• Work to be completed:
Go through the records and report each line holding the string "Herr".

Saved data entries:
-=-=-=-=-
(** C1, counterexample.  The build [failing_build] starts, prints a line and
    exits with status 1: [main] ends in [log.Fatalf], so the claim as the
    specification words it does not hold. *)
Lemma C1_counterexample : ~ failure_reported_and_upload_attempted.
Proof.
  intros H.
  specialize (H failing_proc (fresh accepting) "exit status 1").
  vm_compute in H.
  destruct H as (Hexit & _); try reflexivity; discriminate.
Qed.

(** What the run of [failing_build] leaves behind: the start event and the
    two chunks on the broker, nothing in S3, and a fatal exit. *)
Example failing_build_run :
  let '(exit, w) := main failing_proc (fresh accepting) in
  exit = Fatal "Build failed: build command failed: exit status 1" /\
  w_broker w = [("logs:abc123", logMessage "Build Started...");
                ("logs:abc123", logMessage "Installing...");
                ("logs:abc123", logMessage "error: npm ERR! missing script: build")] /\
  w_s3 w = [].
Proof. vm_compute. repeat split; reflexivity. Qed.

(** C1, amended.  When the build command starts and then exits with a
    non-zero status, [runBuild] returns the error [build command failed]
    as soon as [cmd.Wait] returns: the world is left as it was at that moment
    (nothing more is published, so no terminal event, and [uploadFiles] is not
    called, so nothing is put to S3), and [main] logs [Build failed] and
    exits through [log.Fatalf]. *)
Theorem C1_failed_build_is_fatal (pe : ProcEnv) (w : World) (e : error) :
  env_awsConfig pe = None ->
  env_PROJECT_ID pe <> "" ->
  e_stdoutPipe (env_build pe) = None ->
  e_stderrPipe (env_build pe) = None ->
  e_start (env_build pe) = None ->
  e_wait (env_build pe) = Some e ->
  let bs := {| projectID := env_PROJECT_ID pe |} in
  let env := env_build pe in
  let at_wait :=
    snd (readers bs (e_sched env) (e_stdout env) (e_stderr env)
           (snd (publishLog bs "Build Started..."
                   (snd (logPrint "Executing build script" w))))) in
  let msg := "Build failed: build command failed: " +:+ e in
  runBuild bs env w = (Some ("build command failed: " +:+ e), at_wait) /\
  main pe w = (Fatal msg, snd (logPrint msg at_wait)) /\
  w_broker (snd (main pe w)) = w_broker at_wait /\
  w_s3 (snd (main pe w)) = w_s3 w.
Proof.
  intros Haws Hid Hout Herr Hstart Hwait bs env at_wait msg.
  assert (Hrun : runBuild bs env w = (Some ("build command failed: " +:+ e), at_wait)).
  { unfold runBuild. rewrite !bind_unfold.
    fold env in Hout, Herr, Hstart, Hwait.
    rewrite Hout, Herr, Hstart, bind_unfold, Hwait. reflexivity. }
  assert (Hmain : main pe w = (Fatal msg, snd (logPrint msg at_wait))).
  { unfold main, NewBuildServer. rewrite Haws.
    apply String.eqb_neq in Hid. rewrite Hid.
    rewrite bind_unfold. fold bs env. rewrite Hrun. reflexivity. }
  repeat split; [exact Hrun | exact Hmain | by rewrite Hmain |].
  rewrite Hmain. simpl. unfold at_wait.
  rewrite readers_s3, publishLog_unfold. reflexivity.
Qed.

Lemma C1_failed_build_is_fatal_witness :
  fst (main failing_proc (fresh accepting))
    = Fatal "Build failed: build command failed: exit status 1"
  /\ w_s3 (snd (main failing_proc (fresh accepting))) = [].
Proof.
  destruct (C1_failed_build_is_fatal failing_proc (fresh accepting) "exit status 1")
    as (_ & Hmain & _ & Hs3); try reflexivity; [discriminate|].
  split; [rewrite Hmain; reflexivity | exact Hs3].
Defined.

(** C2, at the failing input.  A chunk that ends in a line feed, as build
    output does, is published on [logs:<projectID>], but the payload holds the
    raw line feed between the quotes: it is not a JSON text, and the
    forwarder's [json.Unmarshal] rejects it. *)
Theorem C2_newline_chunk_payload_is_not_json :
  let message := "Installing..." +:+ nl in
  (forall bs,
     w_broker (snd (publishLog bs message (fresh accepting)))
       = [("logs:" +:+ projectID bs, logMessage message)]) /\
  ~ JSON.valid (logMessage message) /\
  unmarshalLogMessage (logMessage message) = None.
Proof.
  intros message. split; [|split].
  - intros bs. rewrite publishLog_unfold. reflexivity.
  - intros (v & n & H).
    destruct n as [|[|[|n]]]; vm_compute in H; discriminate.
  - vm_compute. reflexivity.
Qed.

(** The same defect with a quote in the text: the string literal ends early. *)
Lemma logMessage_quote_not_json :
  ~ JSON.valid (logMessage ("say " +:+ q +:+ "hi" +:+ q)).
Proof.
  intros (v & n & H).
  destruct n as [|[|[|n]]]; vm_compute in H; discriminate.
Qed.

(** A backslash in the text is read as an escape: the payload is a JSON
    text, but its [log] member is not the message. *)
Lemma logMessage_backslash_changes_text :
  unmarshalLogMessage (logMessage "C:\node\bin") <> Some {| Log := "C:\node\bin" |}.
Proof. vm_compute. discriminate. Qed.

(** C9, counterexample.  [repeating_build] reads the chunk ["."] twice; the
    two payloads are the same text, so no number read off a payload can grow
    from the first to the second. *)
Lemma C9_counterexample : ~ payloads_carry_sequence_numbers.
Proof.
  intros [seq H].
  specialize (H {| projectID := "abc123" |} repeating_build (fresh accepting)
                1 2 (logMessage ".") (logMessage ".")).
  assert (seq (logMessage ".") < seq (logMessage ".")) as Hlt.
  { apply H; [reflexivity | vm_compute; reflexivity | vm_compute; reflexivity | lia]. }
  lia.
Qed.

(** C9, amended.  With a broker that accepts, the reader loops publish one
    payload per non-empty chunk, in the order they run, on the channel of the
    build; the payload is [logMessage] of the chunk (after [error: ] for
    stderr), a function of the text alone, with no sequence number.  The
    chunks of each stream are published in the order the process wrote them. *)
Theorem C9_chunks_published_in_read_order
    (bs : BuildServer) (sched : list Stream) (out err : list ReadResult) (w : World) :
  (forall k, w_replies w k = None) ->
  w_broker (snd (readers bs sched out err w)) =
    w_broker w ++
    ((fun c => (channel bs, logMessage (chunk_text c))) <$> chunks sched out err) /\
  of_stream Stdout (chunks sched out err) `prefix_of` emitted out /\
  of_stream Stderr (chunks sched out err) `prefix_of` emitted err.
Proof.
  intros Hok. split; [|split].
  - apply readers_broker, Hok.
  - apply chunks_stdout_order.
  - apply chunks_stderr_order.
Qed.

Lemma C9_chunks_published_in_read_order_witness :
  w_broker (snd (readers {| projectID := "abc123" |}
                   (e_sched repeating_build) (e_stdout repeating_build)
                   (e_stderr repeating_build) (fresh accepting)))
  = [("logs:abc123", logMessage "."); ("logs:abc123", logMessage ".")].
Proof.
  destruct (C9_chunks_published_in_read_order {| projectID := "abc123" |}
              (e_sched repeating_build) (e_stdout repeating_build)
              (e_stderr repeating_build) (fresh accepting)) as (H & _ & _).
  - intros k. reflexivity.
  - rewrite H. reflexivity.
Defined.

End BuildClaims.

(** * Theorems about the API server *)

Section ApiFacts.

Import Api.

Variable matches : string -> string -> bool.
-=-=-=-=-
• Result of the task:
  intros Haws Hid Hout Herr Hstart Hwait bs env at_wait msg.
    fold env in Hout, Herr, Hstart, Hwait.
    rewrite Hout, Herr, Hstart, bind_unfold, Hwait. reflexivity. }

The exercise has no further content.